Peças e Óperas Também
E certos atores e cantores tiveram muito a ver com essa estória. Ao longo de todos esses anos, de vez em quando, eu freqüentava os teatros o antigo Park, o Bowery, o Broadway e o da praça Chatham, e as óperas italianas no da rua Chambers, no Astor ou no Battery—em muitas estações eu estava na lista gratuita, escrevendo para jornais, mesmo quando bem jovem. O antigo teatro Park–que nomes, reminiscências, as palavras recordam! Placide, Clarke, Sra. Vernon, Fisher, Clara F., Sra. Wood, Sra. Seguin, Ellen Tree, Hackett, o Kean mais jovem, Macready, Sra. Richardson, Rice–cantores, atores de tragédia e comédia. Que atuações perfeitas! Henry Placide em “A Velha Guarda de Napoleão” ou “Avô Whitehead”– ou “O Marido Provocado”, de Cibber, com Fanny Kemble fazendo Lady Townley–ou Sheridan Knowles em sua própria peça “Virginius”–ou o inimitável Power em “Nascido Para a Boa Sorte”. Estes, e muitos mais, nos anos da juventude e posteriores. Fanny Kemble–nome para evocar grandes cenas mímicas além do mais–talvez a maior. Lembro-me bem de sua representação de Bianca em “Fazio,” e Marianna em “A Esposa”. Nada melhor jamais foi exibido em nenhum palco–os veteranos de todas as nações disseram isso, e meu coração e cabeça de menino sentiram isso em cada minúscula célula. Essa dama tinha recém amadurecido, era forte, melhor do que simplesmente bonita, nascida da ribalta, tinha tido três anos de prática em Londres e em cidades britânicas, e então ela veio para dar à América aquela jovem maturidade e força otimista em seu meio-dia, ou melhor, manhã, resplendor. Foi minha boa sorte vê-la quase toda noite em que ela atuou no antigo Park–certamente em todos os seus personagens principais.

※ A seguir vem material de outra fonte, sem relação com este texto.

(** * Shopping cart service: a shallow embedding of [cart.service.ts]

    The development follows [src/services/cart.service.ts], the data
    declarations of [src/models/cart.model.ts] and the error classes of
    [src/errors].  JavaScript numbers are IEEE-754 binary64 values and are
    modelled by Rocq's primitive floats; JavaScript strings are sequences of
    UTF-16 code units.  The service object owns one mutable cart, which is
    threaded through every method as an explicit state; a [throw] leaves the
    state as it was when the exception was raised.  Calls to the logger only
    write log records and are left out. *)

From Stdlib Require Import ZArith QArith Qround Qabs String Ascii Bool Lia.
From Stdlib Require Import DecimalString.
From Stdlib Require Import PrimFloat FloatOps SpecFloat FloatAxioms.
From stdpp Require Import base option list.

Local Open Scope Z_scope.
Local Open Scope list_scope.

(* ================================================================== *)
(** ** JavaScript values *)
(* ================================================================== *)

(** A JavaScript string: its UTF-16 code units. *)
Definition JsString : Type := list N.

(** String literals of the source, written as Rocq strings. *)
Fixpoint js (s : string) : JsString :=
  match s with
  | EmptyString => []
  | String a s' => N_of_ascii a :: js s'
  end.

(** The values a field of a request body can hold at run time: what
    [JSON.parse] produces, and [undefined] for a field that is absent.
    Arrays and plain objects are only ever inspected through [typeof] and
    truthiness, so one constructor stands for all of them. *)
Inductive JsValue : Type :=
  | JsUndefined
  | JsNull
  | JsBoolean (b : bool)
  | JsNumber (x : float)
  | JsStr (s : JsString)
  | JsObject.

(** [typeof v] *)
Definition typeof (v : JsValue) : string :=
  match v with
  | JsUndefined => "undefined"
  | JsNull => "object"
  | JsBoolean _ => "boolean"
  | JsNumber _ => "number"
  | JsStr _ => "string"
  | JsObject => "object"
  end.

(** ToBoolean: [!v] is [negb (ToBoolean v)].  The falsy values are
    [undefined], [null], [false], [+0], [-0], [NaN] and the empty string. *)
Definition ToBoolean (v : JsValue) : bool :=
  match v with
  | JsUndefined => false
  | JsNull => false
  | JsBoolean b => b
  | JsNumber x => negb (is_zero x || is_nan x)
  | JsStr s => match s with [] => false | _ => true end
  | JsObject => true
  end.

(** [v !== undefined] *)
Definition is_defined (v : JsValue) : bool :=
  match v with
  | JsUndefined => false
  | _ => true
  end.

(** A field whose static type is [number], read as the number it holds.
    Validation has checked [typeof] before any such read; the default is
    never reached on a validated input (see [validateAddItemInput_ok_inv]). *)
Definition as_number (v : JsValue) : float :=
  match v with
  | JsNumber x => x
  | _ => nan
  end.

(** A field whose static type is [string], read as the string it holds. *)
Definition as_string (v : JsValue) : JsString :=
  match v with
  | JsStr s => s
  | _ => []
  end.

(* ------------------------------------------------------------------ *)
(** *** Numbers *)

(** The integer [n] as a number; exact for [|n| < 2^53]. *)
Definition number_of_Z (n : Z) : float :=
  match n with
  | Z0 => zero
  | Zpos p => of_uint63 (Uint63Axioms.of_Z (Zpos p))
  | Zneg p => (- of_uint63 (Uint63Axioms.of_Z (Zpos p)))%float
  end.

(** [Math.round(x)]: the integral number closest to [x], ties going towards
    +infinity; [NaN], the infinities, the zeros and integral numbers are
    returned unchanged, and a result of zero keeps the sign of [x].  A
    finite non-zero [x] is [(-1)^s * m * 2^e]; for [e < 0] its magnitude is
    below [2^52], and [floor (x + 1/2)] is computed exactly over [Z]. *)
Definition Math_round (x : float) : float :=
  match Prim2SF x with
  | S754_finite s m e =>
      if (0 <=? e)%Z then x
      else
        let k := (- e)%Z in
        let twice := (if s then - (2 * Zpos m) else 2 * Zpos m)%Z in
        match ((twice + 2 ^ k) / 2 ^ (k + 1))%Z with
        | Z0 => if s then neg_zero else zero
        | n => number_of_Z n
        end
  | _ => x
  end.

(** [Number.isInteger(x)] *)
Definition Number_isInteger (x : float) : bool :=
  match Prim2SF x with
  | S754_zero _ => true
  | S754_finite _ m e => (0 <=? e)%Z || (Zpos m mod 2 ^ (- e) =? 0)%Z
  | _ => false
  end.

(* ------------------------------------------------------------------ *)
(** *** Strings *)

(** White space and line terminators of ECMAScript, as code units: the
    characters [String.prototype.trim] strips. *)
Definition is_white_space (c : N) : bool :=
  match c with
  | 9%N | 10%N | 11%N | 12%N | 13%N | 32%N | 160%N
  | 5760%N | 8232%N | 8233%N | 8239%N | 8287%N | 12288%N | 65279%N => true
  | _ => ((8192 <=? c) && (c <=? 8202))%N
  end.

Fixpoint trimStart (s : JsString) : JsString :=
  match s with
  | [] => []
  | c :: s' => if is_white_space c then trimStart s' else s
  end.

Definition trimEnd (s : JsString) : JsString := reverse (trimStart (reverse s)).

(** [s.trim()] *)
Definition trim (s : JsString) : JsString := trimEnd (trimStart s).

(** [s.slice(0, n)] for [0 <= n]: the first [n] code units. *)
Definition slice0 (n : nat) (s : JsString) : JsString := take n s.

(** [s === ""] *)
Definition is_empty_string (s : JsString) : bool :=
  match s with
  | [] => true
  | _ => false
  end.

(** [Array.prototype.findIndex]: the index of the first element that
    satisfies [p], or [-1]. *)
Fixpoint findIndex {A : Type} (p : A -> bool) (l : list A) : Z :=
  match l with
  | [] => (-1)%Z
  | x :: l' =>
      if p x then 0%Z
      else
        let i := findIndex p l' in
        if (i <? 0)%Z then (-1)%Z else (i + 1)%Z
  end.

(* ================================================================== *)
(** ** Data model ([src/models/cart.model.ts]) *)
(* ================================================================== *)

Module CartItem.
Record t : Type := mk {
  productId : float;
  name : JsString;
  price : float;
  quantity : float
}.

(** [item.quantity = q] *)
Definition set_quantity (q : float) (item : t) : t :=
  mk (productId item) (name item) (price item) q.

(** [item.price = p] *)
Definition set_price (p : float) (item : t) : t :=
  mk (productId item) (name item) p (quantity item).
End CartItem.

Module Cart.
Record t : Type := mk { items : list CartItem.t }.
End Cart.

Module CartResponse.
Record t : Type := mk {
  items : list CartItem.t;
  total : float;
  itemCount : float
}.
End CartResponse.

Module CheckoutResponse.
Record t : Type := mk {
  orderId : JsString;
  items : list CartItem.t;
  total : float;
  itemCount : float;
  checkoutTime : JsString
}.
End CheckoutResponse.

(** The request body of [POST /cart] as it reaches the service: the static
    type promises numbers and a string, but the fields hold whatever the
    caller sent, which is why the service checks [typeof]. *)
Module AddItemInput.
Record t : Type := mk {
  productId : JsValue;
  name : JsValue;
  price : JsValue;
  quantity : JsValue
}.
End AddItemInput.

(** Both fields are optional; an absent field is [undefined]. *)
Module UpdateItemInput.
Record t : Type := mk {
  quantity : JsValue;
  price : JsValue
}.
End UpdateItemInput.

(* ------------------------------------------------------------------ *)
(** *** Errors ([src/errors]) *)

Inductive ErrorClass : Type :=
  | ValidationError
  | NotFoundError
  | BadRequestError.

(** An [AppError]: the class of the object thrown and the fields its
    constructor sets. *)
Record AppError : Type := mkAppError {
  errorClass : ErrorClass;
  message : JsString;
  statusCode : Z;
  isOperational : bool
}.

Definition new_ValidationError (msg : JsString) : AppError :=
  mkAppError ValidationError msg 400 true.

Definition new_NotFoundError (msg : JsString) : AppError :=
  mkAppError NotFoundError msg 404 true.

Definition new_BadRequestError (msg : JsString) : AppError :=
  mkAppError BadRequestError msg 400 true.

(* ------------------------------------------------------------------ *)
(** *** Methods as state transformers *)

(** How a call ends: with a value, or with a thrown error. *)
Inductive Completion (A : Type) : Type :=
  | Return (a : A)
  | Throw (e : AppError).
Arguments Return {A} a.
Arguments Throw {A} e.

(** A method of the service: from the cart before the call to the
    completion and the cart after it. *)
Definition M (A : Type) : Type := Cart.t -> Completion A * Cart.t.

Definition ret {A : Type} (a : A) : M A := fun cart => (Return a, cart).

Definition throw {A : Type} (e : AppError) : M A := fun cart => (Throw e, cart).

Definition bind {A B : Type} (m : M A) (k : A -> M B) : M B :=
  fun cart =>
    match m cart with
    | (Return a, cart') => k a cart'
    | (Throw e, cart') => (Throw e, cart')
    end.

(** A helper that does not touch [this], run inside a method. *)
Definition lift {A : Type} (r : Completion A) : M A := fun cart => (r, cart).

(** Reading [this.cart]. *)
Definition gets {A : Type} (f : Cart.t -> A) : M A := fun cart => (Return (f cart), cart).
(** [evolves added d d']: up to inline style, the elements of [d'] are
    among those of [d] and the elements [added]. *)
Definition evolves (added : list elem) (d d' : document) : Prop :=
  skeleton d' ⊆+ skeleton d ++ List.map strip added.

(** [grows added d d']: up to style and order, [d'] is [d] plus [added]. *)
Definition grows (added : list elem) (d d' : document) : Prop :=
  skeleton d' ≡ₚ skeleton d ++ List.map strip added.

(** The elements [ensureKeyframe] creates. *)
Definition keyframe_added (st : state) : list elem :=
  match getElementById KEYFRAME_ID (doc st) with
  | Some _ => []
  | None => elems (keyframe_node (next_ref st))
  end.

(** The elements [ensureReturnButton] creates. *)
Definition return_added (st : state) : list elem :=
  match getElementById BUTTON_ID (doc st) with
  | Some _ => []
  | None =>
      let k := next_ref st in
      match find_elem (has_class "cl-header") (doc st) with
      | Some _ =>
          elems (return_button k [ "cl-button-ghost"; "cu-landing-return" ])
      | None =>
          let btn := return_button k [ "cu-landing-return-floating" ] in
          match getElementById BUTTON_CONTAINER_ID (doc st) with
          | Some _ => elems btn
          | None => elems (container_node (k + 1) [ btn ])
          end
      end
  end.
(** * unox: the Unison fswatch adapter (src/unox.py), embedded and verified

    The development follows the script top to bottom: the string helpers
    the script takes from Python's standard library, the protocol codec
    ([sendCmd], [recvCmd]), the change trigger tree ([pathTokenize],
    [triggerReplica], [reportRecursiveChanges]), the replica registry
    ([startReplicaMon], the [RESET] branch) and the command loop of [main]
    with the [finally] block that wraps it.

    Strings are byte strings ([string], one [ascii] per byte), the view
    Python 2 has of [str] and the UTF-8 view of a Python 3 [str]. The
    library functions are modelled on printable ASCII text, where the
    interpreters the script supports agree, but for the two points noted
    at [isspace] and [quote_safe]. *)

From Stdlib Require Import Ascii String.
From stdpp Require Import base option list strings gmap.


(** ** Python string primitives used by the script *)

Module Py.

(** [str.split(sep)] for a one-character separator: never returns the
    empty list, and two adjacent separators delimit an empty word. *)
Fixpoint split (sep : ascii) (s : string) : list string :=
  match s with
  | EmptyString => [EmptyString]
  | String c s' =>
      if Ascii.eqb c sep then EmptyString :: split sep s'
      else match split sep s' with
           | [] => [String c EmptyString]
           | w :: ws => String c w :: ws
           end
  end.

(** The characters [str.strip()] removes: space, \t, \n, \v, \f, \r.
    (Python 3 also strips the control characters 28 to 31 and the
    non-ASCII spaces.) *)
Definition isspace (c : ascii) : bool :=
  let n := nat_of_ascii c in
  (n =? 32)%nat || ((9 <=? n)%nat && (n <=? 13)%nat).

Fixpoint lstrip (s : string) : string :=
  match s with
  | EmptyString => EmptyString
  | String c s' => if isspace c then lstrip s' else s
  end.

Fixpoint rstrip (s : string) : string :=
  match s with
  | EmptyString => EmptyString
  | String c s' =>
      match rstrip s' with
      | EmptyString => if isspace c then EmptyString else String c EmptyString
      | r => String c r
      end
  end.

Definition strip (s : string) : string := rstrip (lstrip s).

(** [s.startswith(p)] *)
Fixpoint startswith (p s : string) : bool :=
  match p, s with
  | EmptyString, _ => true
  | String a p', String b s' => Ascii.eqb a b && startswith p' s'
  | String _ _, EmptyString => false
  end.

(** [s.endswith(c)] for a one-character suffix. *)
Fixpoint endswith_char (c : ascii) (s : string) : bool :=
  match s with
  | EmptyString => false
  | String a EmptyString => Ascii.eqb a c
  | String _ s' => endswith_char c s'
  end.

(** The slice [s[n:]]. *)
Fixpoint slice_from (n : nat) (s : string) : string :=
  match n, s with
  | O, _ => s
  | S n', String _ s' => slice_from n' s'
  | S _, EmptyString => EmptyString
  end.
(** C6 (as the code has it): resolve returns the first candidate, in the
    order sanitized id, orch- + raw id, orch- + sanitized id, raw id, that
    is non-empty and reported by the multiplexer (empty candidates are
    skipped, and repeated ones change nothing); for a non-empty id this is
    exactly the first reported candidate.  For task-20240101-001 it finds
    orch-task-20240101-001 or task-20240101-001 when only that session
    exists, and nothing when neither does. *)
Theorem resolve_first_existing_candidate :
  (forall has_session session_id,
     _resolve_tmux_session has_session session_id
     = find (fun c => negb (is_empty c) && has_session c) (resolve_candidates session_id))
  /\ (forall has_session session_id, session_id <> [] ->
        _resolve_tmux_session has_session session_id
        = resolve_as_specified has_session session_id)
  /\ _resolve_tmux_session (tmux_has_session [u "orch-task-20240101-001"]) (u "task-20240101-001")
     = Some (u "orch-task-20240101-001")
  /\ _resolve_tmux_session (tmux_has_session [u "task-20240101-001"]) (u "task-20240101-001")
     = Some (u "task-20240101-001")
  /\ _resolve_tmux_session (tmux_has_session [u "orch-other"]) (u "task-20240101-001") = None.
Proof.
  assert (Hgen : forall has_session session_id,
     _resolve_tmux_session has_session session_id
     = find (fun c => negb (is_empty c) && has_session c) (resolve_candidates session_id)).
  { intros. apply probe_find. intros s []. }
  split; [exact Hgen|]. split; [|vm_compute; repeat split].
  intros has_session [|c s] Hne; [congruence|].
  rewrite Hgen. unfold resolve_as_specified, resolve_candidates. simpl find.
  destruct (is_empty (_safe_tmux_session_name (c :: s))) eqn:E1.
  { destruct (_safe_tmux_session_name (c :: s)) eqn:E; [|discriminate E1].
    exfalso. exact (safe_name_nonempty c s E). }
  reflexivity.
Qed.

(** C6 as stated fails for the empty id: the only live session is named
    orch- (its logical id is empty), tmux reports the empty target as the
    current session, and the code skips that first candidate. *)
Lemma resolve_empty_id_skips_candidate :
  _resolve_tmux_session (tmux_has_session [u "orch-"]) [] = Some (u "orch-")
  /\ resolve_as_specified (tmux_has_session [u "orch-"]) [] = Some [].
Proof. split; vm_compute; reflexivity. Qed.

(** ** Launch *)

Lemma ustr_eqb_refl a : ustr_eqb a a = true.
Proof. unfold ustr_eqb. destruct (list_eq_dec N.eq_dec a a); congruence. Qed.

Lemma files_put_file w q id c q' id' :
  files (put_file w q id c) q' id'
  = if qstate_eqb q' q && ustr_eqb id' id then c else files w q' id'.
Proof. reflexivity. Qed.

Lemma files_move_src w src dst id c :
  files (move_file w src dst id c) src id = None.
Proof.
  unfold move_file. rewrite files_put_file, ustr_eqb_refl.
  destruct src; reflexivity.
Qed.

Ouvi, nesses anos, bem representadas, todas as óperas italianas e outras em voga, “Sonnambula”, “Os Puritanos”, ”Der Freischutz”, “Huguenotes”, “Fille d’Regiment”, ”Fausto”, “Etoile du Nord”, “Poliuto”, e outras. ”Ernani”, “Rigoletto” e “Trovatore”, de Verdi, ”Lucia” ou “Favorita” ou “Lucrezia”, de Donnizetti, e “Massaniello”, de Auber, ou “William Tell” e “Gazza Ladra”, de Rossini, estavam entre meus prazeres especiais. Ouvi [Marietta] Alboni toda vez que ela cantou em Nova Iorque e arredores– também Grisi, o tenor Mario, e o barítono Badiali, o mais refinado do mundo.
Esta paixão musical seguiu minha paixão pelo teatro. Quando menino, ou rapaz, eu tinha visto (lendo cuidadosamente no dia anterior), quase todos os dramas teatrais de Shakspere (sic), representados maravilhosamente bem. Não posso mesmo ainda conceber nada mais refinado do que Booth o velho em “Richard Terceiro”, ou “Lear” (não sei qual foi o melhor), ou Iago (ou Pescara, ou Sir Giles Overreach, para sair de Shakspere)–ou Tom Hamblin em “Macbeth” ou Clarke o velho, tanto como o fantasma em “Hamlet”, quanto como Próspero em “A Tempestade”, com a Sra. Austin fazendo Ariel, e Peter e Richings como Caliban. Em seguida outros dramas, e grandes atores neles, Forrest como Metamora ou Damon ou Brutus–John R. Scott como Tom Cringle ou Rolla—ou Lady Gay Spanker de Charlotte Cushman em ”London Assurance.” Depois, alguns anos mais tarde, no Castle Garden, Battery, ainda relembro temporadas esplêndidas da trupe musical Havana sob Maretzek—a bela banda, as frescas brisas marinhas, a vocalização insuperável–Steffanone, Bosio, Truffi, Marini em “Marino Faliero”, “Don Pasquale “, ou” Favorita”. Nunca houve melhor atuação ou canto em Nova Iorque. Foi também aqui que depois ouvi Jenny Lind. (Battery—suas correlações passadas–que contos aquelas velhas árvores e passeios e diques poderiam relatar!)